Grammar-Constrained Chemical Space Exploration for Isomers using SMILES
SmilX is a software designed to explore the chemical space of isomers using the SMILES language under grammar constraints.
Given a molecular formula, SmilX systematically constructs chemically valid molecular graphs by applying a grammar-driven generation process, ensuring consistency with chemical rules such as:
- valence constraints
- connectivity
- unsaturation patterns
- ring closures
This approach enables the systematic enumeration of candidate molecular isomers.
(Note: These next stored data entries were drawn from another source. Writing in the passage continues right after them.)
(* ===== verification/_CoqProject ===== *)
-Q . S2P
Prelude.v
Host.v
Operator.v
Props.v
Registry.v
Lifecycle.v
Addon.v
(* ===== verification/Host.v ===== *)
(** * Host: the part of Blender's [bpy] API that the add-on calls

    Images and scenes of [bpy.data], a scene's compositor node tree, the
    attribute setters the add-on uses, and the compositor evaluation run by
    [bpy.ops.render.render].  The host is not code of the repository: this
    file fixes the behaviour the add-on relies on, and the operator's
    theorems are proved against it.  Scene, image and node references held
    by Python variables are modelled by their names or, for nodes, their
    positions in the tree (nodes are only appended while the add-on holds
    them).  The denoising filter is the interface [Denoiser]. *)

From S2P Require Import Prelude.

(** [Image.type] *)
Inductive ImageType := IMAGE | MULTILAYER | UV_TEST | RENDER_RESULT | COMPOSITING.

#[export] Instance ImageType_eq_dec : EqDecision ImageType.
Proof. solve_decision. Defined.

Record Image := mkImage {
  img_name : string;
  img_type : ImageType;
  img_pixels : list Z
}.

(** The values of [CompositorNodeDenoise.prefilter]. *)
Inductive Prefilter := NONE | FAST | ACCURATE.

#[export] Instance Prefilter_eq_dec : EqDecision Prefilter.
Proof. solve_decision. Defined.

(** The identifiers of the node's [prefilter] enum, and the assignment of an
    identifier to it ([None]: the host raises [TypeError]). *)
Definition prefilter_identifier (p : Prefilter) : string :=
  match p with NONE => "NONE" | FAST => "FAST" | ACCURATE => "ACCURATE" end.

Definition prefilter_of_identifier (s : string) : option Prefilter :=
  if bool_decide (s = "NONE") then Some NONE
  else if bool_decide (s = "FAST") then Some FAST
  else if bool_decide (s = "ACCURATE") then Some ACCURATE
  else None.

(** A Python value assigned to an attribute: an Image reference (by name), a
    string, or [None]. *)
Inductive PyVal := PImage (name : string) | PStr (s : string) | PNone.

Inductive NodeKind :=
  | CompositorNodeRLayers
  | CompositorNodeComposite
  | CompositorNodeImage
  | CompositorNodeDenoise
  | CompositorNodeViewer.

#[export] Instance NodeKind_eq_dec : EqDecision NodeKind.
Proof. solve_decision. Defined.

(** Number of input and output sockets of each node type. *)
Definition n_inputs (k : NodeKind) : nat :=
  match k with
  | CompositorNodeRLayers => 0
  | CompositorNodeComposite => 2     (* Image, Alpha *)
  | CompositorNodeImage => 0
  | CompositorNodeDenoise => 3       (* Image, Normal, Albedo *)
  | CompositorNodeViewer => 2        (* Image, Alpha *)
  end.

Definition n_outputs (k : NodeKind) : nat :=
  match k with
  | CompositorNodeRLayers => 3       (* Image, Alpha, Depth *)
  | CompositorNodeComposite => 0
  | CompositorNodeImage => 2         (* Image, Alpha *)
  | CompositorNodeDenoise => 1       (* Image *)
  | CompositorNodeViewer => 0
  end.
This repository contains the official implementation of the SmilX / TokenSMILES framework, developed at:
Centro de Investigación y Estudios Avanzados (CINVESTAV) Mérida
- Molecular formula parsing (e.g.,
C6H6,C2H5NO2) - Hydrogen Deficiency Index (HDI) computation
- Enumeration of valid unsaturation patterns (double bonds, triple bonds, rings)
- Grammar-based construction of carbon skeletons and branching
- Cycle formation (ring closures) with validity checks
- Heteroatom substitution under valence constraints Supported elements: N, O, S, P, B, F, Cl, Br, I
- Interactive exploration via Streamlit
- RDKit-friendly workflow for downstream cheminformatics tasks
SmilX can be used through the online web application or by running it locally.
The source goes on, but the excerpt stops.